Bizim eğitimle ilgili lafzımızı da yeniden belki dönüştürmemiz lazım. Çünkü eğitimin bu kadar gelecek vurgusuyla anılması da doğru değil. Eğitim, aslında çocuğu şimdiye uyandırmaktır.
Elbette geleceği tasarlamaktır ama öncelikle çocuğu şimdiye uyandırmaktır. Eğer şimdi anlaşılmazsak ne geçmiş ne gelecek sağlıklı anlaşılır. Bu nedenle de bizim çocuklara yönelik çalışmalarımızı öncelikle kendimizle bağlantılı olarak ele almamız ve kendimize benzetmeye çalıştığımız çocukların yanlış bir bağlama götürüldüğünü anlamak lazım.
Çocuklarla aynı tarihte yaşandığının ancak aynı zamanda yaşanmadığının altını çizen Selçuk, "Onlar farklı bir zamanın ruhuyla alakalı varlıklar. O sebeple bizim kesinlikle çocuklarımızın kendi zamanlarını yaşamaklık konusundaki önermelerini dikkate almamız lazım ve çocuklar kendi zamanlarını eğer yaşayacaksa bize benzemelerine engel olmamız lazım.
Kendimize benzetmeye çalıştığımız çocukların edindiği beceriler kendi zamanlarını kurtarmak için yetmiyor. Onun için de çaresiz kalıyor çocuklar. Bizim eğer eğitim konusunda bir şey düşünmemiz, yapmamız gerekiyorsa, oturup ´eğitim´ kelimesinin etimolojisinden başlayarak yeniden bir inşa hareketine girişmemiz lazım." şeklinde konuştu.
Selçuk, Eğitim Bilimleri Fakültesinin bunun yeri olduğunu, bu tohumun buradan yeşertilmesi gerektiğini aktardı. Mevlana´nın "Bir tohum toprağa karışıp çürümedikçe asla yeni bir filiz vermez." sözünü hatırlatan Selçuk, "Biz tohumumuzu, geleneğimizi, muhafaza ettiğimiz şeyleri toprağa karıştıracağız, orada çürüyecekler ve yeni filiz çıkacak ve her yeni filiz içinde bir tohum barındırıyor ve o tohumu yeniden, yeniden, yeniden ekeceğiz.
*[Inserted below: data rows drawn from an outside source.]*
Lemma round_down_52_error (x : Q) :
  (Qabs (round_down_52 x - x) <= (Qabs x + 1) * (1 # 2 ^ 52))%Q.
Proof.
  unfold round_down_52.
  set (s := inject_Z (2 ^ 52)).
  pose proof (Qfloor_le (x * s)) as Hlo.
  pose proof (Qlt_floor (x * s)) as Hhi.
  rewrite inject_Z_plus in Hhi. change (inject_Z 1) with 1%Q in Hhi.
  set (f := inject_Z (Qfloor (x * s))) in *.
  assert (Hs : (s == 4503599627370496)%Q) by reflexivity.
  assert (Hf : (f / s * s == f)%Q) by (field; discriminate).
  change (2 ^ 52)%positive with 4503599627370496%positive.
  pose proof (Qabs_nonneg x) as Hx.
  apply Qabs_Qle_condition. split.
  - set (q := (f / s)%Q) in *. nra.
  - set (q := (f / s)%Q) in *. nra.
Qed.
(** * The model on concrete inputs *)


(** The scenarios of the specification. *)

Example rearm_empty_cannon :
  rearm 5 10 (world_of (cannon 60 20 true None) 0 false false [3])
  = (2, world_of (cannon 60 20 true None) 20 true false [3]).
Proof. reflexivity. Qed.

Example rearm_overflowing_clip_saved :
  rearm 5 10 (world_of (cannon 55 20 true None) 40 true false [3; 7])
  = (1, world_of (cannon 55 20 true None) 55 false false [7]).
Proof. reflexivity. Qed.

Example rearm_overflowing_clip_used :
  rearm 5 10 (world_of (cannon 55 20 true None) 40 true false [7; 3])
  = (2, world_of (cannon 55 20 true None) 55 false false [3]).
Proof. reflexivity. Qed.

Example rearm_saving_disabled :
  rearm 5 10 (world_of (cannon 55 20 false None) 40 true false [3; 7])
  = (2, world_of (cannon 55 20 false None) 55 false false [3; 7]).
Proof. reflexivity. Qed.

Example setAmmo_negative :
  setAmmo (-3) (world_of (cannon 60 20 true None) 25 true false [3])
  = (false, world_of (cannon 60 20 true None) 0 true false [3]).
Proof. reflexivity. Qed.

Example setAmmo_above_max :
  setAmmo 100 (world_of (cannon 60 20 true None) 25 true false [3])
  = (true, world_of (cannon 60 20 true None) 60 true false [3]).
Proof. reflexivity. Qed.

Example setAmmo_within :
  setAmmo 30 (world_of (cannon 60 20 true None) 25 true false [3])
  = (true, world_of (cannon 60 20 true None) 30 true false [3]).
Proof. reflexivity. Qed.

Example isRearming_disabled :
  fst (isRearming (world_of (cannon 60 20 true None) 25 true true [3]))
  = false.
Proof. reflexivity. Qed.

Example getClipsLoaded_rate_of_7 :
  fst (getClipsLoaded (world_of (cannon 100 7 false None) 40 false false []))
  = Some 5.
Proof. reflexivity. Qed.

Example getClipsLoaded_clip_of_15 :
  fst (getClipsLoaded
         (world_of (cannon 100 7 false (Some (mkRuleItem 15))) 40 false false []))
  = Some 2.
Proof. reflexivity. Qed.

Example save_fresh_30 :
  fst (save (mkWorld (newCraftWeapon (cannon 60 20 false None) 30) []))
  = [("type"%string, YString "STR_CANNON_UC"); ("ammo"%string, YInt 30)].
Proof. reflexivity. Qed.

Example rearm_wraps_around :
  rearm 5 0 (world_of (huge_cannon 20 true) 2147483642 false false [3])
  = (0, world_of (huge_cannon 20 true) 0 true false [3]).
Proof. vm_compute. reflexivity. Qed.

(** Where the exact [overusedAmmo] is far below 0 but the [int] the
    code computes is 9, the generator is consulted. *)
Example rearm_draws_on_wrapped_overuse :
  overusedAmmo_of (huge_cannon 20 true) 0 5 10 = 9 /\
  rearm 5 10 (world_of (huge_cannon 20 true) 0 false false [3; 7])
  = (-214748365, world_of (huge_cannon 20 true) 0 true false [7]).
Proof. split; vm_compute; reflexivity. Qed.

(** The two readers differ only where a key is absent and the
    destination is not what the default is. *)
Example load_absent_flag :
  let w := world_of (cannon 60 20 false None) 0 true true [] in
  _rearming (self (snd (load (Y := KeepingReader) [] w))) = true /\
  _rearming (self (snd (load (Y := DefaultingReader) [] w))) = false.
Proof. split; reflexivity. Qed.

Example load_into_fresh {Y : YamlReader} :
  self (snd (load [("ammo"%string, YInt 30)]
               (mkWorld (newCraftWeapon (cannon 60 20 false None) 0) [3])))
  = newCraftWeapon (cannon 60 20 false None) 30.
Proof. destruct Y as [[|]]; reflexivity. Qed.

(** A negative rearm rate lies outside the configuration's range: there
    the truncating quotient of the code is not the floor quotient. *)
Example needed_of_negative_rate :
  needed_of (cannon 60 (-5) false None) 0 10 = 0 /\
  spec_needed (cannon 60 (-5) false None) 0 10 = -1.
Proof. split; reflexivity. Qed.




Lemma ammo_inv_preserved_witness :
  let w := world_of (cannon 55 20 true None) 40 true false [3; 7] in
  (0 <= getAmmoMax (_rules (self w)) /\ ammo_inv (self w) /\ 0 <= 5) /\
  ammo_inv (self (snd (setAmmo 100 w))) /\
  ammo_inv (self (snd (setAmmo (-7) w))) /\
  ammo_inv (self (snd (rearm 5 10 w))) /\
  ammo_inv (self (snd (rearm 5 0 w))).
Proof.
  intros w.
  assert (H1 : 0 <= getAmmoMax (_rules (self w))) by (simpl; lia).
  assert (H2 : ammo_inv (self w)) by (unfold ammo_inv; simpl; lia).
  assert (H3 : 0 <= 5) by lia.
  split; [repeat split; assumption|].
  destruct (ammo_inv_preserved w H1 H2) as [Hset Hrearm].
  split; [exact (proj1 (Hset 100))|].
  split; [exact (proj1 (Hset (-7)))|].
  split; [exact (proj1 (Hrearm 5 10 H3)) | exact (proj1 (Hrearm 5 0 H3))].
Defined.

Lemma rearm_without_clips_witness :
  let w := world_of (cannon 55 20 true None) 40 true false [3; 7] in
  0 <= 0 /\
  fst (rearm 5 0 w) = 0 /\
  _ammo (self (snd (rearm 5 0 w))) = clamp 0 55 (40 + 20) /\
  rng (snd (rearm 5 0 w)) = [3; 7].
Proof.
  intros w.
  assert (H0 : 0 <= 0) by lia.
  split; [exact H0|].
  destruct (rearm_without_clips w 5 0 H0) as (Hres & _ & Hfit & Hrng).
  assert (Hi : int_range (_ammo (self w) + getRearmRate (_rules (self w))))
    by (unfold int_range, INT_MIN, INT_MAX; simpl; lia).
  split; [exact Hres|]. split; [exact (proj1 (Hfit Hi)) | exact Hrng].
Defined.

(** C5, as stated, fails at the top of the [int] range: the sum
    [ammo + rearmRate] wraps around to a negative number, which
    [setAmmo] clamps to 0, where [ammo + rearmRate] clamped into
    [0, ammoMax] is [ammoMax]. *)
Lemma rearm_without_clips_counterexample :
  let w := world_of (huge_cannon 20 true) 2147483642 true false [3; 7] in
  0 <= 0 /\
  clamp 0 INT_MAX (2147483642 + 20) = INT_MAX /\
  _ammo (self (snd (rearm 5 0 w))) = 0 /\
  _rearming (self (snd (rearm 5 0 w))) = true /\
  ~ (_ammo (self (snd (rearm 5 0 w)))
     = clamp 0 (getAmmoMax (_rules (self w)))
         (_ammo (self w) + getRearmRate (_rules (self w)))).
Proof.
  intros w. split; [lia|].
  repeat (split; [vm_compute; reflexivity|]).
  vm_compute. discriminate.
Qed.

Lemma rearm_rearming_flag_witness :
  let w := world_of (cannon 55 20 true None) 40 false false [3; 7] in
  (0 <= 0 /\ 10 > 0 /\ 0 <= getRearmRate (_rules (self w))
   /\ ammo_inv (self w) /\ 55 <= INT_MAX /\ 55 - 40 + 10 <= INT_MAX
   /\ 40 < 55) /\
  _rearming (self (snd (rearm 0 10 w)))
    = (_ammo (self (snd (rearm 0 10 w))) <? 55) /\
  _ammo (self (snd (rearm 0 10 w))) = 40 /\
  fst (rearm 0 10 w) = 0 /\
  _rearming (self (snd (rearm 0 10 w))) = true.
Proof.
  intros w.
  assert (H1 : 0 <= 0) by lia.
  assert (H2 : 10 > 0) by lia.
  assert (H3 : 0 <= getRearmRate (_rules (self w))) by (simpl; lia).
  assert (H4 : ammo_inv (self w)) by (unfold ammo_inv; simpl; lia).
  assert (H5 : 40 < 55) by lia.
  assert (H6 : getAmmoMax (_rules (self w)) <= INT_MAX)
    by (unfold INT_MAX; simpl; lia).
  assert (H7 : getAmmoMax (_rules (self w)) - _ammo (self w) + 10
               <= INT_MAX) by (unfold INT_MAX; simpl; lia).
  split; [repeat split; assumption|].
  destruct (rearm_rearming_flag w 0 10 H1) as [Hflag Hzero].
  destruct (Hzero eq_refl H2 H3 H4 H6 H7) as (_ & Hammo & Hres & Hre).
  split; [exact Hflag|]. split; [exact Hammo|].
  split; [exact Hres | exact (Hre H5)].
Defined.
(** Bits beyond the width of a variable. *)
Ltac high_bits :=
  repeat match goal with
    | H : is_u32 ?x |- context [Z.testbit ?x (Zpos ?k)] =>
      lazymatch eval vm_compute in (32 <=? Zpos k) with
      | true => rewrite (is_u32_bits x (Zpos k) H ltac:(lia))
      end
    | H : is_u8 ?x |- context [Z.testbit ?x (Zpos ?k)] =>
      lazymatch eval vm_compute in (8 <=? Zpos k) with
      | true => rewrite (is_u8_bits x (Zpos k) H ltac:(lia))
      end
    end.

(** The bit operators at a literal position, down to bits of variables. *)
Ltac eval_bits :=
  unfold not32;
  repeat first [rewrite u32_bits by lia | progress push_testbit];
  eval_testbits; high_bits;
  cbn [andb orb negb xorb];
  rewrite ?andb_true_r, ?andb_false_r, ?orb_true_r, ?orb_false_r, ?xorb_false_r, ?xorb_true_r.

Ltac bool_cases :=
  repeat match goal with |- context [Z.testbit ?x ?k] => destruct (Z.testbit x k) end;
  reflexivity.

(** [0 <= i < n] for a literal [n]: one goal per value. *)
Ltac enum i H :=
  let rec go k :=
    lazymatch type of H with
    | _ <= _ < ?n =>
      let done := eval vm_compute in (n <=? k) in
      lazymatch done with
      | true => exfalso; lia
      | false =>
        destruct (Z.eq_dec i k) as [->|?];
        [clear H | let k' := eval vm_compute in (k + 1) in go k']
      end
    end in go 0.

(** An equation of 32-bit words, bit by bit; [tac] knows facts on single
    bits of the variables. *)
Ltac word_bits_using tac :=
  apply u32_ext; [auto with word | auto with word |];
  let i := fresh "i" in let Hi := fresh "Hi" in
  intros i Hi; enum i Hi; eval_bits; try tac; try reflexivity; bool_cases.
Ltac word_bits := word_bits_using idtac.
(** Where the translated code reads RAM or BIOS through the page table,
    it reads the byte the C helper reads: the two paths agree on every address
    of the first 2 MB of RAM and of the BIOS in the three mapped segments. *)
Theorem lut_agrees_ReadByte {St} `{Platform St} (addr v : Z) (s : St) :
  is_u32 addr -> lut_load addr (get_sys s) = Some v ->
  translate_addr addr < PSX_RAM_SIZE \/ 0x800000 <= translate_addr addr ->
  ReadByte addr s = (v, s).
Proof.
  intros Ha Hl Hp. rewrite lut_load_spec in Hl by exact Ha. cbv zeta in Hl.
  unfold ReadByte, in_ram. unfold PSX_RAM_SIZE in *.
  destruct (mapped_segment addr); [|discriminate].
  assert (0 <= translate_addr addr) by (rewrite translate_addr_mod; apply Z.mod_pos_bound; lia).
  destruct (Z.ltb_spec (translate_addr addr) 8388608), (Z.ltb_spec (translate_addr addr) 2097152);
    try lia.
  - injection Hl as <-. rewrite Z.mod_small by lia. reflexivity.
  - destruct (in_bios (translate_addr addr)); [|discriminate]. injection Hl as <-. reflexivity.
Qed.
O zaman Türkiye, Türkiye olacak. O zaman insanlık, insanlık olacak." değerlendirmesini yaptı. İnsanlık kelimesini sadece kendi toplumu olarak gören vahşi bir uygarlıkla karşı karşıya olunduğunu da kaydeden Selçuk, "Eğer biz insanlık kelimesini sadece gelişmiş ülkelerin toplumları olarak algılamalarına izin verir ve onlara olan hayranlığımızı devam ettirirsek gerçekten işimiz çok zor. Bütün kavramları yeniden birleştirmek, yeniden tasarlamak zorundayız." dedi.